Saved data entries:
────────────────
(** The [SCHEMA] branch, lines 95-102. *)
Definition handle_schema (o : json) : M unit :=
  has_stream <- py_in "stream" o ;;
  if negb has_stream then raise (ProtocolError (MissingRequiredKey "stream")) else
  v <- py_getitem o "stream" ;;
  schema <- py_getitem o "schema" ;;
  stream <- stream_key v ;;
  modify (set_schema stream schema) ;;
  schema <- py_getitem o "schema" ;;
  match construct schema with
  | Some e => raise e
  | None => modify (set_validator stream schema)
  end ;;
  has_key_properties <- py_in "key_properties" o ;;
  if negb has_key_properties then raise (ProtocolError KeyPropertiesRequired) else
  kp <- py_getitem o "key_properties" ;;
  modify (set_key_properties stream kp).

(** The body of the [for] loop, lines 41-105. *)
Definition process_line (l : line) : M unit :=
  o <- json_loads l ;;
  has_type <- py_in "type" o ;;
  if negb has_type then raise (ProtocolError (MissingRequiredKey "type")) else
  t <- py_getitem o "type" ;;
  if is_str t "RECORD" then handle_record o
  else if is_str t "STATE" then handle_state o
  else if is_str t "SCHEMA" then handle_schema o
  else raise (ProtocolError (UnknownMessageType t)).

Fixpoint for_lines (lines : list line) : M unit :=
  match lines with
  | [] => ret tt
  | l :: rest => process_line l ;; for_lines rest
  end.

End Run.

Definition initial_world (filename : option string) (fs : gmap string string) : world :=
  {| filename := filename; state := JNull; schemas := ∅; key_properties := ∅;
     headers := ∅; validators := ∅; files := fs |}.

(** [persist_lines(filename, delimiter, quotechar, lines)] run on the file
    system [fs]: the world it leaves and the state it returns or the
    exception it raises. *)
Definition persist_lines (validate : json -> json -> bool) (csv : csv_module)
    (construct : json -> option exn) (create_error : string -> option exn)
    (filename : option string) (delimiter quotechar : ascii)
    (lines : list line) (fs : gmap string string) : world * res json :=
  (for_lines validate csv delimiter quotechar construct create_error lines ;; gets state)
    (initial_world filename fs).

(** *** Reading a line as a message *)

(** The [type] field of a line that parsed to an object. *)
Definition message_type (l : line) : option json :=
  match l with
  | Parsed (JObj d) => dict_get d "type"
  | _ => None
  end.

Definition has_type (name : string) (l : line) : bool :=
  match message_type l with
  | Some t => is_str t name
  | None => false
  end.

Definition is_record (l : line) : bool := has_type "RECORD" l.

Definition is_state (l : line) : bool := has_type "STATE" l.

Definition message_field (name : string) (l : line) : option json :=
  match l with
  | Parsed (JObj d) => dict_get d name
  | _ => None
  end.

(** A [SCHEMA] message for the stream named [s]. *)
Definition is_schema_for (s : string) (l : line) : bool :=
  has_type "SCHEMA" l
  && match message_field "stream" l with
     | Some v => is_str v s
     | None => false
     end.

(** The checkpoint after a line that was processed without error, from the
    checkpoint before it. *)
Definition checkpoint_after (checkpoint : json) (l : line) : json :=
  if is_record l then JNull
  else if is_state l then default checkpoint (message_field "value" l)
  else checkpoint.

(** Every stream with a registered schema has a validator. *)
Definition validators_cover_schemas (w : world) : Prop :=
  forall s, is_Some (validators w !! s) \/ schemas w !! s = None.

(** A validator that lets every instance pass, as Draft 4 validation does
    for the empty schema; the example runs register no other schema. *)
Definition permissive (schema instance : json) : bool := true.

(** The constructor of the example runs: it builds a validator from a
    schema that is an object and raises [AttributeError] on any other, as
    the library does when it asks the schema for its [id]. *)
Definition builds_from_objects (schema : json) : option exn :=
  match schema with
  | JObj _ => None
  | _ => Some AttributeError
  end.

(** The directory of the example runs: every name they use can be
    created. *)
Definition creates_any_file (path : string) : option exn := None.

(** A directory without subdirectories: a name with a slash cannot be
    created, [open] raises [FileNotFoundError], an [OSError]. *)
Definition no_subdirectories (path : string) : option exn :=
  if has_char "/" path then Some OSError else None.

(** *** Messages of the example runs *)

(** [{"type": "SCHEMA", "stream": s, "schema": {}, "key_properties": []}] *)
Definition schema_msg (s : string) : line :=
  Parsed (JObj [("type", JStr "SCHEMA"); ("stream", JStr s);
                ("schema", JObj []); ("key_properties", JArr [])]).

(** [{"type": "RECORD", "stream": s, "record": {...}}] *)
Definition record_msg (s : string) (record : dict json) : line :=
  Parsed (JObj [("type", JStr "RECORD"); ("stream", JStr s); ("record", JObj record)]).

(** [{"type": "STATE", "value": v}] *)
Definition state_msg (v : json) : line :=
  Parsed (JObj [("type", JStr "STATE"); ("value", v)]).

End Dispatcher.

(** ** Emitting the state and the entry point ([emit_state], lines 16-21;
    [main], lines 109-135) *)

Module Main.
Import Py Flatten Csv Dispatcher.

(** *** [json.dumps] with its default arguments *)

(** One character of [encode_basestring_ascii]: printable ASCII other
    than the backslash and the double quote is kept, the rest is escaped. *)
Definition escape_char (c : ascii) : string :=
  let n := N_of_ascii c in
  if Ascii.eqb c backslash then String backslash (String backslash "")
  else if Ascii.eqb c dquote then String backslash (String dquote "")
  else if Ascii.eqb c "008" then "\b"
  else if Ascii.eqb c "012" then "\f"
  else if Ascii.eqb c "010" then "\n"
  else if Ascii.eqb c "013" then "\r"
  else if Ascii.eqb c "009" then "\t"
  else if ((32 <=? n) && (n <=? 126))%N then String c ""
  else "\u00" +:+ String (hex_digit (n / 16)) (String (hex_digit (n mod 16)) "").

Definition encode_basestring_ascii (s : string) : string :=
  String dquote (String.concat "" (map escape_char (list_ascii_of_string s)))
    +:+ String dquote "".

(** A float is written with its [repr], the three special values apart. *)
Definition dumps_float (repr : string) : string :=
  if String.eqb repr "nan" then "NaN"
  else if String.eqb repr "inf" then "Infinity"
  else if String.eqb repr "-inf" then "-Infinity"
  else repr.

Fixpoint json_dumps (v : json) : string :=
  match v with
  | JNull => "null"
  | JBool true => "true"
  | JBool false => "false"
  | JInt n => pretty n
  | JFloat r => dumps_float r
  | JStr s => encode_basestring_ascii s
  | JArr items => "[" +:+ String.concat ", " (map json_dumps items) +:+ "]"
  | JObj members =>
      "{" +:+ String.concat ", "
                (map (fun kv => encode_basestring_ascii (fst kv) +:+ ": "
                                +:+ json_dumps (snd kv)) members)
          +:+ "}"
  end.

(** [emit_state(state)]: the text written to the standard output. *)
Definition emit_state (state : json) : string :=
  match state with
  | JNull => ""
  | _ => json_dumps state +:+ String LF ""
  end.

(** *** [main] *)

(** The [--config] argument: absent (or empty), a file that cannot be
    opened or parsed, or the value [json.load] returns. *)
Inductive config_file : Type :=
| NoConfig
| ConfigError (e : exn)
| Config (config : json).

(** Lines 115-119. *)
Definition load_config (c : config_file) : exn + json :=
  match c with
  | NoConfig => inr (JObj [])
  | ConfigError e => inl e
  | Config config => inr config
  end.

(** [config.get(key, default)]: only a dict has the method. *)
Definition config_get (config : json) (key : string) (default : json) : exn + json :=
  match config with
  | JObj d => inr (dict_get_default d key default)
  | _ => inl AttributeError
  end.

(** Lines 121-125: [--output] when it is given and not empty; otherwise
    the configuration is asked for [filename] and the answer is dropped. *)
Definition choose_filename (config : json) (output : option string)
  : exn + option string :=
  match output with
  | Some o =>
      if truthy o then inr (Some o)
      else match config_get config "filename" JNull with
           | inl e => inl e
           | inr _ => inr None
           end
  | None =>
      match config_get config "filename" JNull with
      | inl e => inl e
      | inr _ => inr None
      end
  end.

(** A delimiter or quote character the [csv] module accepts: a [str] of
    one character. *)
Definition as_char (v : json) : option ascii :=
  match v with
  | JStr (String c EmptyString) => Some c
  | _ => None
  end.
────────────────
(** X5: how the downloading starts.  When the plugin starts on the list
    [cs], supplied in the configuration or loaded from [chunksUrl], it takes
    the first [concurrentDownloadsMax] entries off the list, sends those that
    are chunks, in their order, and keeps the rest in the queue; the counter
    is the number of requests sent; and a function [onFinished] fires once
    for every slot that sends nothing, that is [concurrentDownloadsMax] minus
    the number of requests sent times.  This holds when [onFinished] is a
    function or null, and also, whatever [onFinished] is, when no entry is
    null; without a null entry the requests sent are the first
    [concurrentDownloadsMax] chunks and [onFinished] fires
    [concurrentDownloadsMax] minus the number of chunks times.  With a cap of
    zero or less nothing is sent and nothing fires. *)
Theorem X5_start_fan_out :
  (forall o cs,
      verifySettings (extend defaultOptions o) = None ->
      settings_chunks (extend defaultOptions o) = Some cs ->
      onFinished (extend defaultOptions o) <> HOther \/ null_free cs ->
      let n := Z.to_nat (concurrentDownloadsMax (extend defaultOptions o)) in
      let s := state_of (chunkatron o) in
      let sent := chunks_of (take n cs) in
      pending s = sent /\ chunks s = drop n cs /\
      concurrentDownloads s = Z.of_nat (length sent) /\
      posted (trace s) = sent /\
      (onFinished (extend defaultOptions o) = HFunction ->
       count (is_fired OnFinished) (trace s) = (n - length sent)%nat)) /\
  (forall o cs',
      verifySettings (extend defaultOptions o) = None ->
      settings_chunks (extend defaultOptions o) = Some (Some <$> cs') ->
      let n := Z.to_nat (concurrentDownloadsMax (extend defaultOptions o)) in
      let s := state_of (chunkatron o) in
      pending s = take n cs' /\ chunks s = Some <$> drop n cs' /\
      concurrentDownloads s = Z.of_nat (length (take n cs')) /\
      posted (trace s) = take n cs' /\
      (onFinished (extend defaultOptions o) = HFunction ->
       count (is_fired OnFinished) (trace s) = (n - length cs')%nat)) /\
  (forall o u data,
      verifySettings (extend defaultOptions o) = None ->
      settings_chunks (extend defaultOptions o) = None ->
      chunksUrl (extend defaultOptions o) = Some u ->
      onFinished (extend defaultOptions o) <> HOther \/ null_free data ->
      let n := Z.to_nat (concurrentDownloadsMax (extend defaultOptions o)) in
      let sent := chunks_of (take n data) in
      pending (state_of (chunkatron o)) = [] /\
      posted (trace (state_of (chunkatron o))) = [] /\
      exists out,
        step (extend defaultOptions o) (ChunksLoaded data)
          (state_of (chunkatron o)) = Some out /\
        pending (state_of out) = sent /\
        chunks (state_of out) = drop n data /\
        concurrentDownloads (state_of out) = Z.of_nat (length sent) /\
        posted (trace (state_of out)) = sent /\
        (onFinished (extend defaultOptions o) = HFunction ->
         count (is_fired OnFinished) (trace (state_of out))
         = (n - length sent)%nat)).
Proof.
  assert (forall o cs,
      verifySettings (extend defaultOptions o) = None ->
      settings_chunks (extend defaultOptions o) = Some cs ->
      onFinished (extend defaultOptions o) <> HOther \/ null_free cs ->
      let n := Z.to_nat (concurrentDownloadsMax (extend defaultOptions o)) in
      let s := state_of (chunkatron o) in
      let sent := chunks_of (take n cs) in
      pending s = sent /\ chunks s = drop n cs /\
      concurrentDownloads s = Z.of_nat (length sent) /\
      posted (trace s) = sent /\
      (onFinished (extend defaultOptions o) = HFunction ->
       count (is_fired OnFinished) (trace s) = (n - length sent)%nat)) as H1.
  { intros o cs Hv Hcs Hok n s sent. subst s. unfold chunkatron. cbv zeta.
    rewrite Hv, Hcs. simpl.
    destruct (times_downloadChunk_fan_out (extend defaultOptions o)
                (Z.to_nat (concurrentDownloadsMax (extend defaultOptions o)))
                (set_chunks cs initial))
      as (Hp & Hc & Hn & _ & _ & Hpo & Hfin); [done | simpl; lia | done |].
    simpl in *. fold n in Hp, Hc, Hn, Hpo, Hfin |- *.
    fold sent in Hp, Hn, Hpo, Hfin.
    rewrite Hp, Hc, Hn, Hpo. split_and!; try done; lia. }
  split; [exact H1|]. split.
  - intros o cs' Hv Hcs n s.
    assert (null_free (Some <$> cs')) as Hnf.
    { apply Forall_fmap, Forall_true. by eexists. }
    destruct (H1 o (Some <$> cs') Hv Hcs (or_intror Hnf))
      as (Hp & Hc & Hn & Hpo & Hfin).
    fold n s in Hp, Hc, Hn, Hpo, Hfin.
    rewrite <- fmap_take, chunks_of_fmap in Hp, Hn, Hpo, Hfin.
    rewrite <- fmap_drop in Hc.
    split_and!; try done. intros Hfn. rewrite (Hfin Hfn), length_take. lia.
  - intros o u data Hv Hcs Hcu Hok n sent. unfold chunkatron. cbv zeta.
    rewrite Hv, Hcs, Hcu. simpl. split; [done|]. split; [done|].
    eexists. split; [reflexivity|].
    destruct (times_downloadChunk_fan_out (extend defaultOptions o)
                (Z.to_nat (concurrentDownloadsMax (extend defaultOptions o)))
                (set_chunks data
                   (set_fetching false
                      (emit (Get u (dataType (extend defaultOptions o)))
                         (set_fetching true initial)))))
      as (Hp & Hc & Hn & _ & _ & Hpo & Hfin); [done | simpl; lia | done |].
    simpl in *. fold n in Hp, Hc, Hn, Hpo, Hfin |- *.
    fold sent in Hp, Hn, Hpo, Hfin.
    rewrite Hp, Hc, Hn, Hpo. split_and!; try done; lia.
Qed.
────────────────
• [What this task involves]: Answer only with the count of lines in the records that include the string "returns".

• [Written response]: 2